Pero el Saratoga no era uno de ellos. De hecho, el edificio original ni siquiera tenía ese nombre.

“No surgió como un hotel. Inicialmente tenía tres niveles: su planta baja tenía función comercial y en sus pisos superiores (tenía) habitaciones que se alquilaban”.

“Quizás por ahí le viene su vocación de hotel. Pero no se inaugura como hotel hasta 1933 y asume el nombre de Saratoga”, afirma.

La idea de transformar este edificio comercial y residencial en un hotel de lujo fue propiciada por el nuevo y flamante entorno de la zona: justo enfrente, a tan solo unas decenas de metros, en 1929 se erigió el imponente y emblemático Capitolio de La Habana.

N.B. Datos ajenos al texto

Lemma combine_previous_ok l pre rest c :
  rep l (pre ++ rest) → chunk_ok c → ranges_ok pre →
  Forall (λ y, ch_offset y < ch_offset c) pre →
  (combine_previous (length pre) c l = Ret (false, l) ∧ Forall (λ y, apart y c) pre) ∨
  (∃ pre' p l', pre = pre' ++ [p] ∧ combine_previous (length pre) c l = Ret (true, l') ∧ ch_offset c ≤ chunk_end p ∧
     rep l' (pre' ++ hull p c :: rest) ∧ max_chunks l' = max_chunks l).
Proof.
  intros Hr Hok HL Hlt. unfold combine_previous.
  pose proof (rep_le _ _ Hr) as Hle. rewrite length_app in Hle. rewrite (bool_decide_eq_true_2 (_ ≤ _)%nat) by lia.
  cbn [fw_assert]. rewrite outcome_bind_ret. destruct pre as [|p pre' _] using rev_ind.
  { left. split; [done|constructor]. }
  rewrite length_app. cbn [length]. rewrite bool_decide_eq_true_2 by lia. rewrite add_end by done. rewrite outcome_bind_ret.
  replace (length pre' + 1 - 1)%nat with (length pre') by lia.
  rewrite <- app_assoc in Hr. rewrite (rep_get _ _ _ p Hr) by (by apply list_lookup_middle). rewrite outcome_bind_ret.
  assert (chunk_ok p) as Hp by (eapply ranges_ok_elem; [exact HL|set_solver]).
  rewrite add_end by done. rewrite outcome_bind_ret. rewrite Forall_app, Forall_singleton in Hlt. destruct Hlt as [_ Hpc].
  destruct (Z.leb_spec (ch_offset c) (chunk_end p)) as [Hle'|Hgt].
  - right. exists pre', p. destruct (Z.ltb_spec (chunk_end p) (chunk_end c)) as [Hext|Hin].
    + destruct (hull_ok p c Hp Hok) as (? & ? & ?). unfold sub_w.
      rewrite overflowing_in by (destruct Hp as (? & ? & ?), Hok as (? & ? & ?); unfold is_u in *; lia).
      rewrite outcome_bind_ret. destruct (rep_set l pre' p rest (MkChunk (ch_offset p) (chunk_end c - ch_offset p)) Hr) as (cs & -> & Hr').
      rewrite outcome_bind_ret. eexists. split_and!; [done|done|done| |done].
      unfold hull. by rewrite Z.max_r by lia.
    + exists l. split_and!; [done|done|done| |done]. by rewrite hull_l by done.
  - left. split; [done|]. apply Forall_app. split; [|by apply Forall_singleton].
    apply ranges_ok_app in HL as (Hpre & _ & HL). apply Forall_forall. intros y Hy.
    specialize (HL y p Hy ltac:(set_solver)). destruct Hp as (? & ? & ?). unfold apart, chunk_end in *. lia.
Qed.

Lemma smallest_loop_ok n L junk i s :
  (i + n = length L)%nat → (s < i)%nat →
  (∀ j x y, L !! j = Some x → (j < i)%nat → L !! s = Some y → ch_size y ≤ ch_size x) →
  ∃ r y, smallest_loop n i s (L ++ junk) = Ret r ∧ L !! r = Some y ∧ Forall (λ x, ch_size y ≤ ch_size x) L.
Proof.
  revert i s. induction n as [|n IH]; intros i s Hi Hs Hmin; cbn [smallest_loop].
  - destruct (lookup_lt_is_Some_2 L s) as [y Hy]; [lia|]. exists s, y. split_and!; [done|done|].
    apply Forall_lookup. intros j x Hx. eapply Hmin; [exact Hx|apply lookup_lt_Some in Hx; lia|done].
  - destruct (lookup_lt_is_Some_2 L i) as [a Ha]; [lia|]. destruct (lookup_lt_is_Some_2 L s) as [b Hb]; [lia|].
    rewrite (index_get_ok _ i a), (index_get_ok _ s b) by (rewrite lookup_app_l; [done|lia]). rewrite !outcome_bind_ret.
    apply IH; [lia| |].
    + destruct (_ <? _); lia.
    + intros j x y Hx Hj Hy. specialize (Hmin j x). destruct (Z.ltb_spec (ch_size a) (ch_size b)).
      * assert (y = a) as -> by congruence. destruct (decide (j = i)) as [->|]; [replace x with a by congruence; lia|].
        specialize (Hmin b Hx ltac:(lia) Hb). lia.
      * assert (y = b) as -> by congruence. destruct (decide (j = i)) as [->|]; [replace x with a by congruence; lia|].
        apply (Hmin b Hx); [lia|done].
Qed.

Lemma find_smallest_size_ok l L :
  rep l L → (0 < length L)%nat →
  ∃ pre s suf, L = pre ++ s :: suf ∧ find_smallest_size l = Ret (length pre) ∧ Forall (λ x, ch_size s ≤ ch_size x) L.
Proof.
  intros (Hc & _ & [junk Hj]) Hpos. unfold find_smallest_size. rewrite Hj, Hc.
  destruct (smallest_loop_ok (length L - 1) L junk 1 0) as (r & y & -> & Hr & Hall); [lia|lia| |].
  { intros j x y Hx Hj1 Hy. assert (j = 0)%nat as -> by lia. replace y with x by congruence; lia. }
  exists (take r L), y, (drop (S r) L). split_and!; [by rewrite take_drop_middle| |done].
  rewrite length_take_le; [done|]. apply lookup_lt_Some in Hr. lia.
Qed.

(** What [insert] leaves: everything it had and the new range, or, when the
    list is full and the range touches no other, all of it but the smallest. *)
Definition inserted (c : Chunk) (full : bool) (L L' : list Chunk) : Prop :=
  (length L' ≤ S (length L))%nat ∧
  ((∀ x, covered L' x ↔ covered L x ∨ in_chunk c x) ∨
   (full = true ∧ Forall (λ d, apart d c ∨ apart c d) L ∧
    ∃ s, s ∈ L ++ [c] ∧ Forall (λ d, ch_size s ≤ ch_size d) (L ++ [c]) ∧
      ∀ x, covered L' x ↔ (covered L x ∨ in_chunk c x) ∧ ¬ in_chunk s x)).

Lemma evict_ok l L c :
  rep l L → (0 < max_chunks l)%nat → cl_count l = max_chunks l → ranges_ok L → chunk_ok c →
  Forall (λ d, apart d c ∨ apart c d) L →
  ∃ l' L', (smallest_i ← find_smallest_size l;
      x ← index_get (chunks l) smallest_i;
      if ch_size x <? ch_size c then
        l3 ← erase_chunk smallest_i l;
        at_ ← find_insert_position c l3;
        insert_chunk at_ c l3
      else Ret l) = Ret l' ∧ rep l' L' ∧ max_chunks l' = max_chunks l ∧ ranges_ok L' ∧ inserted c true L L'.
Proof.
  intros Hr Hm Hfull HL Hc Happ.
  destruct (find_smallest_size_ok l L Hr) as (pre & s & suf & -> & -> & Hmin); [destruct Hr; lia|].
  rewrite outcome_bind_ret, (rep_get _ _ _ s Hr) by (by apply list_lookup_middle). rewrite outcome_bind_ret.
  assert (∀ x, in_chunk c x → ¬ covered (pre ++ s :: suf) x) as Hdis.
  { intros x Hx [d [Hd Hdx]]%covered_elem. rewrite Forall_forall in Happ. destruct (Happ d Hd); unfold in_chunk, apart in *; lia. }
  destruct (Z.ltb_spec (ch_size s) (ch_size c)) as [Hlt|Hge].
  - destruct (rep_erase _ _ _ _ Hr) as (l3 & -> & Hr3 & Hm3). rewrite outcome_bind_ret.
    pose proof HL as HL3. change (s :: suf) with ([s] ++ suf) in HL3. apply ranges_ok_drop in HL3.
    destruct (find_insert_position_ok l3 _ c Hr3 HL3) as (a & b & Eab & -> & Ha & Hb). rewrite outcome_bind_ret.
    rewrite Eab in Hr3, HL3. assert (∀ d, d ∈ a ++ b → chunk_ok d ∧ (apart d c ∨ apart c d)) as Hd.
    { intros d Hd. split; [by eapply ranges_ok_elem|]. rewrite Forall_forall in Happ. apply Happ. rewrite <- Eab in Hd. set_solver. }
    destruct (rep_insert l3 a c b Hr3) as (l' & -> & Hr' & Hm').
    { rewrite <- Eab, Hm3. destruct Hr as (Hcnt & _). rewrite length_app in *. cbn in Hcnt. lia. }
    exists l', (a ++ c :: b). split_and!; [done|done|congruence| |].
    + apply ranges_ok_insert; [done|done| |]; apply Forall_forall; intros d Hin.
      * rewrite Forall_forall in Ha. specialize (Ha d Hin). destruct (Hd d) as [(? & ? & ?) [|Hx]]; [set_solver|done|].
        unfold apart, chunk_end in *. destruct Hc as (? & ? & ?). lia.
      * rewrite Forall_forall in Hb. specialize (Hb d Hin). destruct (Hd d) as [(? & ? & ?) [Hx|]]; [set_solver| |done].
        unfold apart, chunk_end in *. destruct Hc as (? & ? & ?). lia.
    + split; [pose proof (rep_le _ _ Hr'); destruct Hr as (Hcnt & _); lia|].
      right. split_and!; [done|done|]. exists s. split_and!; [set_solver| |].
      * apply Forall_app. split; [done|]. apply Forall_singleton. lia.
      * intros x. rewrite !covered_app, !covered_cons. assert (covered a x ∨ covered b x ↔ covered pre x ∨ covered suf x) as Hab.
        { by rewrite <- !covered_app, Eab. }
        pose proof (covered_unique pre s suf x HL) as Hun. rewrite covered_app in Hun.
        specialize (Hdis x). rewrite covered_app, covered_cons in Hdis. tauto.
  - exists l, (pre ++ s :: suf). split_and!; [done|done|done|done|]. split; [lia|]. right. split_and!; [done|done|].
    exists c. split_and!; [set_solver| |].
    + apply Forall_app. split; [|by apply Forall_singleton]. eapply Forall_impl; [exact Hmin|]. cbn. lia.
    + intros x. specialize (Hdis x). tauto.
Qed.

(** A new range before, across and after the ranges of the list. *)
Lemma split_around c suf :
  ranges_ok suf → Forall (λ y, ch_offset c ≤ ch_offset y) suf →
  ∃ mid suf', suf = mid ++ suf' ∧ Forall (λ y, ch_offset c ≤ ch_offset y ≤ chunk_end c) mid ∧
    Forall (λ y, chunk_end c < ch_offset y) suf'.
Proof.
  induction suf as [|y suf IH]; intros HL Hle; [exists [], []; split_and!; done || constructor|].
  apply Forall_cons in Hle as [Hy Hle]. change (y :: suf) with ([y] ++ suf) in HL.
  apply ranges_ok_app in HL as (Hok & HL & Ha). destruct (decide (chunk_end c < ch_offset y)) as [Hlt|Hge].
  - exists [], (y :: suf). split_and!; [done|constructor|]. constructor; [done|]. apply Forall_forall. intros d Hd.
    specialize (Ha y d ltac:(set_solver) Hd). destruct (ranges_ok_elem [y] y Hok ltac:(set_solver)) as (? & ? & ?).
    unfold apart, chunk_end in *. lia.
  - destruct (IH HL Hle) as (mid & suf' & -> & Hm & Hs). exists (y :: mid), suf'. split_and!; [done| |done].
    constructor; [lia|done].
Qed.

(** One range replaces some neighbours it covers exactly. *)
Lemma replaced_ok l l' pre old suf new c :
  rep l' (pre ++ new :: suf) → max_chunks l' = max_chunks l → ranges_ok (pre ++ old ++ suf) → chunk_ok new →
  Forall (λ d, apart d new) pre → Forall (apart new) suf →
  (∀ x, in_chunk new x ↔ covered old x ∨ in_chunk c x) →
  ∃ L', rep l' L' ∧ max_chunks l' = max_chunks l ∧ ranges_ok L' ∧ (∀ b, inserted c b (pre ++ old ++ suf) L').
Proof.
  intros Hr Hm HL Hn Hp Hs Hcov. exists (pre ++ new :: suf). split_and!; [done|done| |].
  - apply ranges_ok_insert; [by eapply ranges_ok_drop|done|done|done].
  - intros b. split; [rewrite !length_app; cbn [length]; lia|]. left. intros x. rewrite !covered_app, covered_cons, Hcov. tauto.
Qed.

Lemma replaced_prev_ok l l' pre p mid suf n c :
  rep l' (pre ++ hull p n :: suf) → max_chunks l' = max_chunks l → ranges_ok ((pre ++ [p]) ++ mid ++ suf) → chunk_ok n →
  ch_offset p < ch_offset n ≤ chunk_end p → Forall (apart n) suf →
  (∀ x, in_chunk n x ↔ covered mid x ∨ in_chunk c x) →
  ∃ L', rep l' L' ∧ max_chunks l' = max_chunks l ∧ ranges_ok L' ∧ (∀ b, inserted c b ((pre ++ [p]) ++ mid ++ suf) L').
Proof.
  rewrite <- app_assoc, (app_assoc [p] mid suf). intros Hr Hm HL Hn Hpn Hs Hcov.
  pose proof HL as (_ & Hx & Hpre)%ranges_ok_app. pose proof Hx as (Hp & _ & Hps)%ranges_ok_app.
  apply (replaced_ok l l' pre ([p] ++ mid) suf (hull p n) c); [done|done|done| | | |].
  - apply hull_ok; [|done]. eapply ranges_ok_elem; [exact Hp|set_solver].
  - apply Forall_forall. intros d Hd. apply (Hpre d p Hd). set_solver.
  - apply Forall_forall. intros y Hy. rewrite Forall_forall in Hs. specialize (Hs y Hy).
    specialize (Hps p y ltac:(set_solver) Hy). unfold apart in *. rewrite hull_end. lia.
  - intros x. cbn [app]. rewrite covered_cons, (in_hull p n x) by lia. rewrite Hcov. tauto.
Qed.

Vista al Capitolio desde el Saratoga.

Getty Images

Hogar de familias

Tras décadas de esplendor como uno de los hoteles de referencia de la próspera Habana de mediados del siglo XX, esta edificación vino cambiar su destino junto con el del resto del país con el triunfo de la Revolución Cubana en 1959.

“En los años 60 y 70, el edificio perdió su condición de hotel, se quedó en estado ruinoso y se convirtió en casas de vecindad después de que varias familias lo ocuparan”, indica el profesor.

Fue otro suceso histórico, la caída del bloque socialista liderado por la URSS en 1991, el que contribuyó a la resurrección del Saratoga años después.

La gravísima crisis económica propiciada por la ausencia de su socio y valedor soviético, conocida como el Período Especial, llevó al gobierno cubano a abrir sus puertas al turismo en las dos décadas posteriores.

Así, en 2005, el hotel fue restaurado y remodelado para volver a alojar clientes en sus 96 habitaciones y suites.

“El Ministerio de Turismo ocupó el inmueble, las familias fueron realojadas y se sometió a un proyecto nuevo de ampliación a cargo del arquitecto Orestes del Castillo del Prado”, explica Muñoz.

Más alto y con vistas inigualables

El Saratoga, ya con seis plantas tras la ampliación, recuperó gran parte de su esplendor.

“Se convirtió en uno de los hoteles más importantes de ese sector de la ciudad porque tiene una ubicación privilegiada, en una zona muy céntrica y con vistas espectaculares” al Capitolio y, un poco más lejos, al Gran Teatro de La Habana.

Salas de negocios, bar con piscina en la azotea y un spa, entre otros servicios, situaron al hotel entre los de más alta categoría en la ciudad.

Entre sus huéspedes más notorios de esta última época destacan los cantantes Beyoncé, Jay Z y Madonna, así como el guitarrista Jimmy Page.

Tras cerrar sus puertas por la pandemia de COVID-19, se llevaron a cabo trabajos de remodelación y planeaba volver a recibir huéspedes en breve.

Hotel Saratoga

Getty Images
Las vistas al Capitolio han sido uno de los mayores atractivos del hotel.
Hotel Saratoga

Getty Images
El Saratoga recuperó su elegancia clásica tras la última renovación.

En cuanto a su valor arquitectónico, destruido en gran parte por la explosión de este viernes, el profesor de la CUJAE considera que “no es una gran joya, pero tiene su elegancia”.

“El edificio en sí no es que haya resaltado mucho por sus valores arquitectónicos, realmente tiene más su valor artístico en su valor ambiental, ya que mantuvo una imagen homogénea en estilo y arquitectura con los edificios vecinos”, asegura.